The next morning, Aggravain informs Dauntless of the real test and how Winnifred is sure to have failed. However, Winnifred enters counting sheep in the thousands and reveals to the court that she never closed her eyes. Dauntless tells her that she passed but Aggravain quickly tries to come up with excuses to prevent him from marrying. Dauntless finally stands up to his mother and tells her to shut up, rendering her silent while Sextimus recovers his power of speech. The Jester realizes that the curse had been about Aggravain all along, and that Sextimus can now speak and rule once again. Larken and Harry embrace and go off to be wed but reveal to the court that Winnifred wasn't actually hurt by a pea as the Jester pulls various medieval weapons from between the mattresses. Dauntless brings Winnifred back to the tower to let her sleep again, but she still feels a slight pain, revealing that she could have felt the pea even if the others hadn't cheated. Dauntless removes the pea, and she sleeps soundly as he watches on, and they all lived happily ever after.

== Cast ==

- Carol Burnett as Queen Aggravain
- Denis O'Hare as Prince Dauntless
- Tracey Ullman as Princess Winnifred "Fred" of Ikonkill
- Tom Smothers as King Sextimus
- Matthew Morrison as Sir Harry
- Edward Hibbert as The Wizard
- Michael Boatman as The Jester
- Zooey Deschanel as Lady Larken
- Michelle Harrison as Princess #12
- Jennifer Copping as Lady Rowena
- Topaz Hasfal as Lady Merrill
- Cailin Stadnyk as Lady Lucille
- Shailene Woodley as Molly
- G. Michael Gray as Lookout

== Musical numbers ==

1. "Overture" - Orchestra
2. "Many Moons Ago" - Chorus
3. "A Princess is a Delicate Thing" - Aggravain
4. "In a Little While" - Larken and Harry
5. "Shy" - Winnifred, Dauntless, Aggravain, Knights
6. "Sensitivity" - Aggravain and Wizard
7. "The Swamps of Home" - Winnifred, Dauntless, Rowena, Merrill, Lucille
8. "Spanish Panic" - Orchestra and Dancers
9. "Song of Love" - Dauntless, Winnifred, Dancers
10. "Happily Ever After" - Winnifred
11. "Man to Man Talk" - Dauntless and Sextimus
12. "Normandy" - Larken and Harry
13. "Baby of Mine/Happily Ever After (Reprise)" - Aggravain
14. "Nightingale Lullaby" - Wizard
15. "Finale" - Dauntless, Winnifred, Jester, Harry, Larken, Rowena, Merrill, Lucille, Chorus
16. "End Credits" - Orchestra

== Production ==
The film features a score with music by Mary Rodgers and lyrics by Marshall Barer. The original song "My Baby and Me" was written by Ken and Mitzie Welch for the film. As well as directing, Marshall also choreographed the musical numbers. Bob Mackie designed Burnett's costumes while the rest of the film was costumed by Christopher Hargadon.

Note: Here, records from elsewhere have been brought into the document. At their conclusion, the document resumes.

(** The code that [setTemp] computes for a float of the range 18 to 28:
    such a float has exponent -19. *)
Lemma temp_code_in_range (m : positive) :
  9437184 <= Zpos m <= 14680064 ->
  Float32.to_uint8
    (Float32.add
       (Float32.sub kElectroluxPO12FACTempMax (S754_finite false m (-19)))
       (Float32.of_int 3))
  = Some (3 + (14680064 - Zpos m) / 524288).
Proof.
  intros Hm.
  change kElectroluxPO12FACTempMax with (S754_finite false 14680064 (-19)).
  change (Float32.of_int 3) with (S754_finite false 12582912 (-22)).
  rewrite sub_same_exponent.
  destruct (Z.eq_dec (Zpos m) 14680064) as [Heq|Hne].
  { rewrite Heq. reflexivity. }
  destruct (14680064 - Zpos m) as [|D|D] eqn:Hd; try lia.
  set (n := Zpos (digits2_pos D)).
  assert (Hn : 1 <= n <= 23).
  { unfold n. rewrite digits2_pos_log2.
    pose proof (Z.log2_nonneg (Zpos D)).
    assert (Z.log2 (Zpos D) < 23); [|lia].
    apply Z.log2_lt_pow2; lia. }
  rewrite (binary_normalize_exact D 0 (-19) (-19) (Zpos D));
    fold n; try lia.
  set (M1 := Z.to_pos (Zpos D * 2 ^ (24 - n))).
  assert (HM1 : Zpos M1 = Zpos D * 2 ^ (24 - n)).
  { unfold M1. rewrite Z2Pos.id; [reflexivity|].
    apply Z.mul_pos_pos; [lia|]. apply Z.pow_pos_nonneg; lia. }
  rewrite add_positive.
  set (ez := Z.min (n + -19 - 24) (-22)).
  destruct (shl_align_spec M1 (n + -19 - 24) ez) as [Ha _]; [unfold ez; lia|].
  destruct (shl_align_spec 12582912 (-22) ez) as [Hb _]; [unfold ez; lia|].
  rewrite Ha, Hb, HM1.
  set (D' := Z.to_pos (Zpos D + 1572864)).
  assert (HD' : Zpos D' = Zpos D + 1572864) by (unfold D'; rewrite Z2Pos.id; lia).
  set (n' := Zpos (digits2_pos D')).
  assert (Hn' : 21 <= n' <= 23).
  { unfold n'. rewrite digits2_pos_log2, HD'.
    assert (20 <= Z.log2 (Zpos D + 1572864) < 23); [|lia]. split.
    - apply Z.log2_le_pow2; lia.
    - apply Z.log2_lt_pow2; lia. }
  rewrite (binary_normalize_exact D' (-19 - ez) (-19) ez);
    fold n'; try (unfold ez; lia).
  - unfold Float32.to_uint8, Float32.trunc.
    destruct (n' + -19 - 24) as [|q|q] eqn:Hq; try lia.
    rewrite Z2Pos.id
      by (apply Z.mul_pos_pos; [lia|]; apply Z.pow_pos_nonneg; lia).
    rewrite Z.shiftr_div_pow2 by lia.
    replace (Zpos q) with (24 - n' + 19) by lia.
    rewrite Z.pow_add_r by lia.
    rewrite (Z.mul_comm (Zpos D')).
    rewrite Z.div_mul_cancel_l by (try apply Z.pow_nonzero; lia).
    rewrite HD'. change (2 ^ 19) with 524288.
    replace (Zpos D + 1572864) with (Zpos D + 3 * 524288) by lia.
    rewrite Z.div_add by lia.
    assert (0 <= Zpos D / 524288 <= 10).
    { split; [apply Z.div_pos; lia|].
      apply Z.div_le_upper_bound; lia. }
    replace (Zpos D / 524288 + 3) with (3 + Zpos D / 524288) by lia.
    destruct (Z.leb_spec 0 (3 + Zpos D / 524288)); [|lia].
    destruct (Z.ltb_spec (3 + Zpos D / 524288) 256); [|lia].
    reflexivity.
  - rewrite HD'. set (k := -19 - ez). assert (Hk : 3 <= k) by (unfold k, ez; lia).
    rewrite <- Z.mul_assoc, <- Z.pow_add_r by lia.
    replace (24 - n + (n + -19 - 24 - ez)) with k by (unfold k; lia).
    replace (-22 - ez) with (k - 3) by (unfold k; lia).
    change 12582912 with (1572864 * 2 ^ 3).
    rewrite <- (Z.mul_assoc 1572864), <- Z.pow_add_r by lia.
    replace (3 + (k - 3)) with k by lia. lia.
Qed.

(** Two positive floats of the same exponent compare as their mantissas. *)
Lemma ltb_same_exponent (a b : positive) (e : Z) :
  Float32.ltb (S754_finite false a e) (S754_finite false b e)
  = (Zpos a <? Zpos b).
Proof.
  unfold Float32.ltb, SFltb, SFcompare. rewrite Z.compare_refl.
  change (Pos.compare_cont Eq a b) with (Pos.compare a b).
  destruct (Pos.compare_spec a b), (Z.ltb_spec (Zpos a) (Zpos b));
    try reflexivity; lia.
Qed.

(** The clamp of [setTemp]: what [std::min(std::max(x, 18), 28)] returns
    for a float other than a NaN. *)
Lemma clamp_cases (x : float) :
  x <> S754_nan ->
  Float32.ltb x kElectroluxPO12FACTempMin = true
  /\ Float32.ltb kElectroluxPO12FACTempMax x = false
  /\ Float32.min (Float32.max x kElectroluxPO12FACTempMin)
       kElectroluxPO12FACTempMax = kElectroluxPO12FACTempMin
  \/ Float32.ltb kElectroluxPO12FACTempMax x = true
     /\ Float32.ltb x kElectroluxPO12FACTempMin = false
     /\ Float32.min (Float32.max x kElectroluxPO12FACTempMin)
          kElectroluxPO12FACTempMax = kElectroluxPO12FACTempMax
  \/ Float32.ltb x kElectroluxPO12FACTempMin = false
     /\ Float32.ltb kElectroluxPO12FACTempMax x = false
     /\ Float32.min (Float32.max x kElectroluxPO12FACTempMin)
          kElectroluxPO12FACTempMax = x
     /\ exists m : positive,
          x = S754_finite false m (-19) /\ 9437184 <= Zpos m <= 14680064.
Proof.
  intros Hnan.
  change kElectroluxPO12FACTempMax with (S754_finite false 14680064 (-19)).
  change kElectroluxPO12FACTempMin with (S754_finite false 9437184 (-19)).
  destruct x as [sx|sx| |sx m e]; try congruence.
  - left. repeat split.
  - destruct sx; [left | right; left]; repeat split.
  - destruct sx; [left; repeat split|].
    unfold Float32.min, Float32.max.
    destruct (Z.compare_spec e (-19)) as [->|Hlt|Hgt].
    + rewrite !ltb_same_exponent.
      destruct (Z.ltb_spec (Zpos m) 9437184) as [Hm|Hm].
      * left. rewrite !ltb_same_exponent.
        destruct (Z.ltb_spec 14680064 (Zpos m)); [lia|]. repeat split.
      * rewrite !ltb_same_exponent.
        destruct (Z.ltb_spec 14680064 (Zpos m)) as [Hm'|Hm'].
        -- right; left. repeat split.
        -- right; right. repeat split. exists m. split; [reflexivity | lia].
    + assert (Hc : (e ?= -19) = Lt) by (apply Z.compare_lt_iff; lia).
      assert (Hc' : (-19 ?= e) = Gt) by (apply Z.compare_gt_iff; lia).
      left. unfold Float32.ltb, SFltb, SFcompare. rewrite Hc, Hc'.
      repeat split.
    + assert (Hc : (e ?= -19) = Gt) by (apply Z.compare_gt_iff; lia).
      assert (Hc' : (-19 ?= e) = Lt) by (apply Z.compare_lt_iff; lia).
      right; left. unfold Float32.ltb, SFltb, SFcompare. rewrite Hc, Hc'.
      repeat split.
Qed.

== Awards and nominations ==
The film received two Primetime Emmy Award Nominations for Outstanding Costumes for a Miniseries, Movie or a Special and Outstanding Original Music and Lyrics ("My Baby and Me" by Ken and Mitzie Welch). Brownell was nominated for an Online Film & Television Association award for Best Writing of a Motion Picture or Miniseries.

== Home media ==
It was released on DVD by Buena Vista Home Entertainment in 2006. In recent years, the film has also been released to several digital download and streaming outlets such as Amazon and iTunes. In 2019, the film was uploaded to Disney+.

== Critical reception ==
Metacritic, which uses a weighted average, assigned the film a score of 55 out of 100, based on 15 critics, indicating "mixed or average reviews".

MaryAnn Johanson wrote "The Princess and the Pea gets a kooky, musical, feminist spin that is just as fun and fresh today as it must have been when it made its Broadway debut in 1959." Tracey Petherick of Common Sense Media wrote "Disney reboot has fun playing on fairy tale stereotypes." UltimateDisney.com wrote "The movie offers a satisfactory presentation of a diverting play, which means that fans of musical comedies (and this one in particular) should enjoy it, but those who are not needn't go out of their way to see it."